Here’s a brief summary of Lord Abbett expert views on high yield valuations, supply/demand factors, and credit quality.

Read time: 2 minutes

With the remarkable resurgence in the U.S. high yield market since March’s volatility, we continue to receive inquiries from investors about key characteristics of the asset class. We’ve put together a brief summary of recent commentary from Lord Abbett experts.

High yield spreads have recovered 60% from the widest levels of late March, based on the ICE BofA U.S. High Yield Constrained Index. As of June 30, the spread of the index was 497 basis points (bps), a significant improvement from the 1,087 bps spread recorded on March 23. Even with the strong recovery, we believe there is still room for spreads to tighten further.

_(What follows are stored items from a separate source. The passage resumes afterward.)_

(* ===== verification/Conc.v ===== *)
(** * Concurrent programs as resumptions

    An operation of the library is a [prog]: a sequence of atomic accesses to
    the shared state [S], each followed by the rest of the program.  The same
    definition is run alone ([run], the sequential semantics) and as one
    thread among many ([pool_step] of [Pool], interleaving at every access).
    Memory order is sequentially consistent. *)

From S2P Require Import Prelude.

(** What stops a thread: a violated [assert], an access to released memory, an
    index out of range, a conversion to an integer type that cannot hold the
    value, an overflow of signed arithmetic, a thrown
    [std::invalid_argument] or [std::bad_alloc], a call of a pure virtual function, a call of
    [std::terminate], a loop that other threads make try again more often than
    its fuel allows, or the end of the fuel of another loop. *)
Inductive fault : Type :=
| AssertFailed
| UseAfterFree
| OutOfBounds
| BadCast
| SignedOverflow
| InvalidArgument
| BadAlloc
| PureVirtualCall
| Terminated
| Starved
| OutOfFuel.

#[export] Instance fault_eq_dec : EqDecision fault.
Proof. solve_decision. Defined.

(** The result of code that may fault. *)
Inductive res (A : Type) : Type :=
| Ok (a : A)
| Err (e : fault).
Arguments Ok {A}.
Arguments Err {A}.

Definition res_bind {A B} (r : res A) (k : A → res B) : res B :=
  match r with Ok a => k a | Err e => Err e end.

Definition assert_ (b : bool) : res unit := if b then Ok tt else Err AssertFailed.

(** An index expression: [v[i]] with [i] out of range is a fault. *)
Definition at_ {A} (v : list A) (i : nat) : res A :=
  match v !! i with Some x => Ok x | None => Err OutOfBounds end.

Notation "'let?' x := r 'in' k" := (res_bind r (λ x, k))
  (at level 200, x pattern, r at level 100, k at level 200).

Inductive prog (S A : Type) : Type :=
| Ret (a : A)
| Crash (e : fault)
| Step (f : S → S) (k : S → prog S A).
Arguments Ret {S A}.
Arguments Crash {S A}.
Arguments Step {S A}.

Inductive outcome (S A : Type) : Type :=
| Done (a : A) (s : S)
| Fault (e : fault) (s : S).
Arguments Done {S A}.
Arguments Fault {S A}.

Section Prog.
Context {S : Type}.

Fixpoint bind {A B} (p : prog S A) (h : A → prog S B) : prog S B :=
  match p with
  | Ret a => h a
  | Crash e => Crash e
  | Step f k => Step f (λ s, bind (k s) h)
  end.

(** One atomic access: read and update the shared state at once.  [Step f k]
    moves the state by [f] and goes on with [k] of the state it read. *)
Definition atomic {A} (f : S → A * S) : prog S A :=
  Step (λ s, (f s).2) (λ s, Ret (f s).1).

(** An atomic access that faults with [e] when [f] is undefined. *)
Definition access {A} (e : fault) (f : S → option (A * S)) : prog S A :=
  Step (λ s, match f s with Some (_, s') => s' | None => s end)
       (λ s, match f s with Some (a, _) => Ret a | None => Crash e end).

(** An atomic access that faults by itself, leaving the state alone. *)
Definition attempt {A} (f : S → res (A * S)) : prog S A :=
  Step (λ s, match f s with Ok (_, s') => s' | Err _ => s end)
       (λ s, match f s with Ok (a, _) => Ret a | Err e => Crash e end).

Definition load {A} (e : fault) (rd : S → option A) : prog S A :=
  access e (λ s, (λ a, (a, s)) <$> rd s).

Definition modify (f : S → S) : prog S unit := atomic (λ s, (tt, f s)).

Definition check (e : fault) (b : bool) : prog S unit :=
  if b then Ret tt else Crash e.

(** A computation that touches no shared state. *)
Definition compute {A} (r : res A) : prog S A :=
  match r with Ok a => Ret a | Err e => Crash e end.

(** The sequential semantics: one thread, nothing in between. *)
Fixpoint run {A} (p : prog S A) (s : S) : outcome S A :=
  match p with
  | Ret a => Done a s
  | Crash e => Fault e s
  | Step f k => run (k s) (f s)
  end.
End Prog.

Declare Scope prog_scope.
Delimit Scope prog_scope with prog.
Notation "x <- p ;; k" := (bind p (λ x, k))
  (at level 80, p at next level, right associativity) : prog_scope.
Notation "p ;;; k" := (bind p (λ _, k))
  (at level 80, right associativity) : prog_scope.
#[global] Open Scope prog_scope.

Section RunLemmas.
Context {S : Type}.

Lemma run_bind {A B} (p : prog S A) (h : A → prog S B) s :
  run (bind p h) s =
  match run p s with
  | Done a s' => run (h a) s'
  | Fault e s' => Fault e s'
  end.
Proof. revert s. induction p as [a|e|f k IH]; intros s; simpl; auto. Qed.

Lemma run_atomic {A} (f : S → A * S) s :
  run (atomic f) s = Done (f s).1 (f s).2.
Proof. done. Qed.

Lemma run_modify (f : S → S) s : run (modify f) s = Done tt (f s).
Proof. done. Qed.

Lemma run_load {A} e (rd : S → option A) a s :
  rd s = Some a → run (load e rd) s = Done a s.
Proof. intros H. simpl. by rewrite H. Qed.

Lemma run_access {A} e (f : S → option (A * S)) a s s' :
  f s = Some (a, s') → run (access e f) s = Done a s'.
Proof. intros H. simpl. by rewrite H. Qed.

Lemma run_attempt {A} (f : S → res (A * S)) a s s' :
  f s = Ok (a, s') → run (attempt f) s = Done a s'.
Proof. intros H. simpl. by rewrite H. Qed.

Lemma run_attempt_err {A} (f : S → res (A * S)) e s :
  f s = Err e → run (attempt f) s = Fault e s.
Proof. intros H. simpl. by rewrite H. Qed.
End RunLemmas.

Figure 2. High Yield Spreads Have Recovered Significantly Since Late March

Spreads on the ICE BofA U.S. High Yield Index, June 30, 1998–July 27, 2020

Source: ICE Data Indices, LLC. Yield spreads represented by the ICE BofA U.S. High Yield Constrained Index. Past Performance is not a reliable indicator or guarantee of future results. It is important to note that the high-yield market may not perform in a similar manner under similar conditions in the future. The historical data shown in the chart above are for illustrative purposes only and do not represent any specific portfolio managed by Lord Abbett or any particular investment. Indexes are unmanaged, do not reflect the deduction of fees or expenses, and are not available for direct investment. Bps represents a basis point. One basis point equals 0.01%.


If we look at high yield spreads by rating, they are also still very elevated. Based on ICE BofA data, spreads for the ‘BB’ credit tier of the index are more than double what they were in late February 2020, and despite ‘B’ spreads tightening over 550 bps from their widest levels in March, they are nearly 300 bps wider than levels last seen in late February 2020.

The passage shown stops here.